Au cours de cette conférence de presse qui s’est terminée par une standing ovation du public à l’adresse du tandem Archambault-Baudrier, Stanislas Nordey a tenu à souligner, comment seul en scène, il a ressenti « l’extraordinaire écoute » des 2000 spectateurs de la Cour d’Honneur, « Alors que beaucoup de choses nous poussent à être peureux, une telle écoute donne confiance dans l’être humain ». Pour sa part, Dieudonné Niangouna pour qui, là d’où il vient, « ce genre de rencontre n’est pas évident », a tenu à s’expliquer sur son théâtre et sa pratique porteuse d’écritures mal comprises, mal entendues, « mais l’enjeu est que vous soyez là » a-t-il précisé ajoutant : « Cette parole, ces déchirures du monde sont des écritures à part entière ».
Pour leur dernière édition, les deux co-directeurs peuvent se féliciter d’une fréquentation en hausse, passée de 90% les années précédentes à 95% cette année avec 128.000 billets délivrés, auxquels s’ajoutent 13.000 spectateurs aux manifestations gratuites et 13.000 entrées aux rencontres de l’école d’art, aux débats et aux diverses lectures.

Tandis que le Festival In baissait ses rideaux, le Off, de plus en plus obèse, - 1258 spectacles proposés – organisait avec la compagnie Générik Vapeur, une seconde parade place Pie, histoire de faire savoir au public qu’il restait sur le pont jusqu’au 31 juillet, excepté une vingtaine de lieux francs-tireurs qui ont préféré s’aligner sur les dates du In.

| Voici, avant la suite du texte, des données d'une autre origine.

(** ** What stays in the cache *)

Lemma loaded_words_cached fs cache d words cache' :
  get_words_for_difficulty fs cache d = (Ok words, cache') ->
  cache' d = Some words.
Proof.
  unfold get_words_for_difficulty.
  destruct (cache d) as [cached |] eqn:Hcached.
  - intro H. injection H as <- <-. exact Hcached.
  - destruct (try_paths fs (possible_paths (_file_mappings d)))
      as [[loaded | e] |]; intro H; try discriminate;
      injection H as <- <-; apply cache_set_same.
Qed.

Lemma cached_words_returned fs cache d words :
  cache d = Some words ->
  get_words_for_difficulty fs cache d = (Ok words, cache).
Proof.
  intro H. unfold get_words_for_difficulty. rewrite H. reflexivity.
Qed.

Lemma cached_entry_stays fs cache d d' words :
  cache d = Some words ->
  snd (get_words_for_difficulty fs cache d') d = Some words.
Proof.
  intro H. unfold get_words_for_difficulty.
  destruct (cache d') as [cached |] eqn:Hcached; [exact H |].
  assert (Hneq : d <> d') by (intros ->; congruence).
  destruct (try_paths fs (possible_paths (_file_mappings d')))
    as [[loaded | e] |]; cbn [snd];
    rewrite ?cache_set_other by exact Hneq; exact H.
Qed.

(** Calls of [get_words_for_difficulty] made one after the other, each
    with the files as they are at that time. *)
Definition later_calls (calls : list (FileSystem * Difficulty))
           (cache : Cache) : Cache :=
  fold_left (fun cache call =>
               snd (get_words_for_difficulty (fst call) cache (snd call)))
            calls cache.

Lemma later_calls_keep_entry calls :
  forall cache d words,
    cache d = Some words -> later_calls calls cache d = Some words.
Proof.
  induction calls as [| [fs' d'] calls IH]; intros cache d words H;
    [exact H |].
  cbn [later_calls fold_left fst snd]. apply IH.
  apply cached_entry_stays. exact H.
Qed.

(** X7. Once [get_words_for_difficulty] has returned the words of a
    difficulty, it returns the same words on every later call, whatever
    has been loaded in between and whatever has become of the files; such
    a call leaves the cache as it is. *)
Theorem loaded_words_are_kept fs cache d words cache' :
  get_words_for_difficulty fs cache d = (Ok words, cache') ->
  forall calls fs',
    get_words_for_difficulty fs' (later_calls calls cache') d
    = (Ok words, later_calls calls cache').
Proof.
  intros Hget calls fs'. apply cached_words_returned.
  apply later_calls_keep_entry.
  exact (loaded_words_cached fs cache d words cache' Hget).
Qed.

(** ** Errors *)

Lemma try_encodings_raises view allow_phrases encodings :
  forall words e,
    try_encodings view allow_phrases encodings words = Raise e ->
    e = PermissionError \/ e = ValueError.
Proof.
  induction encodings as [| encoding rest IH]; intros words e H;
    cbn [try_encodings] in H.
  - injection H as <-. right. reflexivity.
  - destruct (read_end (view encoding)).
    + discriminate.
    + exact (IH _ _ H).
    + injection H as <-. left. reflexivity.
    + exact (IH _ _ H).
Qed.

Lemma try_paths_raises fs paths e :
  try_paths fs paths = Some (Raise e) ->
  e = PermissionError \/ e = ValueError.
Proof.
  induction paths as [| filepath rest IH]; cbn [try_paths]; [discriminate |].
  unfold load_file.
  destruct (fs filepath) as [view |]; [| exact IH].
  destruct (try_encodings view true encodings_to_try []) as [words | e']
    eqn:Hrun; [discriminate |].
  destruct (try_encodings_raises _ _ _ _ _ Hrun) as [-> | ->];
    intro H; injection H as <-; [left | right]; reflexivity.
Qed.

(** X8. [get_words_for_difficulty] raises [PermissionError] or [ValueError]
    and nothing else (a missing file is never an error: the next path, or
    the built-in list, is used instead); and a call that raises caches
    nothing, so that the next call reads the files again. *)
Theorem loader_errors fs cache d e cache' :
  get_words_for_difficulty fs cache d = (Raise e, cache') ->
  (e = PermissionError \/ e = ValueError)
  /\ cache' = cache
  /\ cache d = None.
Proof.
  unfold get_words_for_difficulty.
  destruct (cache d) as [cached |]; [discriminate |].
  destruct (try_paths fs (possible_paths (_file_mappings d)))
    as [[loaded | e'] |] eqn:Hpaths; try discriminate.
  intro H. injection H as <- <-.
  split; [exact (try_paths_raises _ _ _ Hpaths) | split; reflexivity].
Qed.

(** ** The search path *)

Lemma try_paths_first_existing fs before :
  forall filepath after view,
    (forall p, In p before -> fs p = None) ->
    fs filepath = Some view ->
    try_paths fs (before ++ filepath :: after)
    = Some (try_encodings view true encodings_to_try []).
Proof.
  induction before as [| p before IH]; intros filepath after view Hnone Hview.
  - cbn [app try_paths]. unfold load_file. rewrite Hview.
    destruct (try_encodings view true encodings_to_try []) as [words | e]
      eqn:Hrun; [reflexivity |].
    destruct (try_encodings_raises _ _ _ _ _ Hrun) as [-> | ->]; reflexivity.
  - cbn [app try_paths]. unfold load_file at 1.
    rewrite (Hnone p (or_introl eq_refl)).
    apply IH; [| exact Hview]. intros q Hq. apply Hnone. right. exact Hq.
Qed.

(** X9. The words of a difficulty that is not cached are those of the first
    of its three paths at which a file exists: the paths after it are not
    looked at, nor is the built-in list, even when that file cannot be
    read. *)
Theorem first_existing_file_decides fs cache d before filepath after view :
  cache d = None ->
  possible_paths (_file_mappings d) = before ++ filepath :: after ->
  (forall p, In p before -> fs p = None) ->
  fs filepath = Some view ->
  fst (get_words_for_difficulty fs cache d)
  = try_encodings view true encodings_to_try [].
Proof.
  intros Hcache Hpaths Hnone Hview. unfold get_words_for_difficulty.
  rewrite Hcache, Hpaths.
  rewrite (try_paths_first_existing fs before filepath after view Hnone Hview).
  destruct (try_encodings view true encodings_to_try []); reflexivity.
Qed.

(** ** The difficulties that are available *)

Definition has_entries (fs : FileSystem) (cache : Cache) (d : Difficulty)
  : bool :=
  match pool fs cache d with
  | Ok (_ :: _) => true
  | _ => false
  end.

Lemma available_loop_spec fs cache difficulties :
  forall available cache',
    (forall d, pool fs cache' d = pool fs cache d) ->
    fst (available_loop fs difficulties available cache')
    = available ++ filter (has_entries fs cache) difficulties.
Proof.
  induction difficulties as [| d rest IH]; intros available cache' Hsame;
    cbn [available_loop filter].
  - rewrite app_nil_r. reflexivity.
  - pose proof (Hsame d) as Hd. unfold pool at 1 in Hd.
    assert (Hnext : forall d',
               pool fs (snd (get_words_for_difficulty fs cache' d)) d'
               = pool fs cache d').
    { intro d'. rewrite get_words_keeps_pools. apply Hsame. }
    unfold has_entries at 1. rewrite <- Hd.
    destruct (get_words_for_difficulty fs cache' d) as [[[| w ws] | e] c];
      cbn [fst snd] in *.
    + apply IH. exact Hnext.
    + rewrite (IH _ _ Hnext), <- app_assoc. reflexivity.
    + apply IH. exact Hnext.
Qed.

(** X10. [get_available_difficulties] lists, in the order of their definition,
    the difficulties for which [get_word_count_for_difficulty] counts at
    least one word. *)
Theorem available_difficulties_have_words fs cache :
  fst (get_available_difficulties fs cache)
  = filter (fun d => 0 <? fst (get_word_count_for_difficulty fs cache d))
           all_difficulties.
Proof.
  unfold get_available_difficulties.
  rewrite (available_loop_spec fs cache all_difficulties [] cache)
    by reflexivity.
  cbn [app]. apply filter_ext. intro d.
  unfold has_entries, pool, get_word_count_for_difficulty.
  destruct (get_words_for_difficulty fs cache d) as [[[| w ws] | e] c];
    reflexivity.
Qed.

(** ** Examples *)

(** A directory whose only word file lies under [SPEED]. *)
Definition speed_directory : FileSystem :=
  single_file "SPEED/simple_words_large.txt"
              (WordGeneratorExamples.text_file ["cat"; "dog"]%string).

(** A directory whose word file for [SIMPLE] may not be read. *)
Definition locked_file : FileSystem :=
  single_file "simple_words_large.txt"
              (fun _ => {| lines_read := []; read_end := Denied |}).

Lemma loaded_words_are_kept_witness :
  get_words_for_difficulty
    locked_file
    (later_calls [(WordGeneratorExamples.no_files, MEDIUM)]
                 (cache_set empty_cache SIMPLE ["cat"; "dog"]%string))
    SIMPLE
  = (Ok ["cat"; "dog"]%string,
     later_calls [(WordGeneratorExamples.no_files, MEDIUM)]
                 (cache_set empty_cache SIMPLE ["cat"; "dog"]%string)).
Proof.
  apply (loaded_words_are_kept speed_directory empty_cache SIMPLE
           ["cat"; "dog"]%string
           (cache_set empty_cache SIMPLE ["cat"; "dog"]%string)).
  reflexivity.
Defined.

Lemma loader_errors_witness :
  get_words_for_difficulty locked_file empty_cache SIMPLE
  = (Raise PermissionError, empty_cache)
  /\ (PermissionError = PermissionError \/ PermissionError = ValueError).
Proof.
  split; [reflexivity |].
  apply (loader_errors locked_file empty_cache SIMPLE PermissionError
           empty_cache).
  reflexivity.
Defined.

Lemma first_existing_file_decides_witness :
  fst (get_words_for_difficulty speed_directory empty_cache SIMPLE)
  = Ok ["cat"; "dog"]%string.
Proof.
  apply (first_existing_file_decides
           speed_directory empty_cache SIMPLE
           ["simple_words_large.txt"%string]
           "SPEED/simple_words_large.txt"%string
           ["../simple_words_large.txt"%string]
           (WordGeneratorExamples.text_file ["cat"; "dog"]%string)).
  - reflexivity.
  - reflexivity.
  - intros p [<- | []]. reflexivity.
  - reflexivity.
Defined.

End LoaderCacheFacts.

Module LoadFileFacts.
Import WordSourceLoader WordSourceLoaderFacts.

(** ** The entries of a decoded file *)

(** A stripped line that is kept: not empty, and not a comment. *)
Definition is_entry (line : string) : bool :=
  truthy line && negb (startswith line "#").

(** The entries a kept line gives. *)
Definition entries_of_line (allow_phrases : bool) (line : string)
  : list string :=
  if allow_phrases then [line]
  else if contains " " line then filter truthy (map strip (split line))
       else [line].

(** The entries of a file, from its lines: the lines are stripped, the
    empty ones and the comments are dropped, and the others give their
    entries, in the order of the file. *)
Definition entries (allow_phrases : bool) (lines : list string)
  : list string :=
  flat_map (entries_of_line allow_phrases) (filter is_entry (map strip lines)).

Lemma process_line_entries allow_phrases words line :
  process_line allow_phrases words line
  = words ++ entries allow_phrases [line].
Proof.
  unfold process_line, entries, entries_of_line, is_entry.
  cbn [map filter].
  destruct (truthy (strip line)); cbn [negb orb andb flat_map];
    [| rewrite app_nil_r; reflexivity].
  destruct (startswith (strip line) "#"); cbn [negb flat_map];
    [rewrite app_nil_r; reflexivity |].
  rewrite app_nil_r. destruct allow_phrases; [reflexivity |].
  destruct (contains " " (strip line)); reflexivity.
Qed.

Lemma entries_cons allow_phrases line lines :
  entries allow_phrases (line :: lines)
  = entries allow_phrases [line] ++ entries allow_phrases lines.
Proof.
  unfold entries. cbn [map filter].
  destruct (is_entry (strip line)); cbn [flat_map app];
    [rewrite app_nil_r |]; reflexivity.
Qed.

Lemma process_lines_entries allow_phrases lines :
  forall words,
    fold_left (process_line allow_phrases) lines words
    = words ++ entries allow_phrases lines.
Proof.
  induction lines as [| line lines IH]; intro words; cbn [fold_left].
  - unfold entries. cbn. rewrite app_nil_r. reflexivity.
  - rewrite IH, process_line_entries, (entries_cons allow_phrases line lines),
      app_assoc. reflexivity.
Qed.

(** X11. When every attempt that fails has delivered no line before it
    fails, and none is denied, [load_file] returns the entries of the first
    encoding that decodes the file. *)
Theorem load_file_entries fs filepath allow_phrases view lines :
  fs filepath = Some view ->
  first_decoding view encodings_to_try = Some lines ->
  (forall encoding, read_end (view encoding) <> Denied) ->
  (forall encoding, read_end (view encoding) = EndOfFile
                    \/ lines_read (view encoding) = []) ->
  load_file fs filepath allow_phrases = Ok (entries allow_phrases lines).
Proof.
  intros Hview Hfirst Hperm Hclean. unfold load_file. rewrite Hview.
  rewrite (try_encodings_result view allow_phrases encodings_to_try
             [] lines Hfirst Hperm).
  rewrite (carried_over_clean view allow_phrases encodings_to_try [] Hclean).
  rewrite process_lines_entries. reflexivity.
Qed.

Photo : Christophe Raynaud de Lage. "Sheda"

A propos de l'auteur
Dominique Darzacq
Dominique Darzacq

Journaliste, critique a collaboré notamment à France Inter, Connaissance des Arts, Le Monde, Révolution, TFI. En free lance a collaboré et collabore à divers revues et publications : notamment, Le Journal du Théâtre, Itinéraire, Théâtre Aujourd’hui....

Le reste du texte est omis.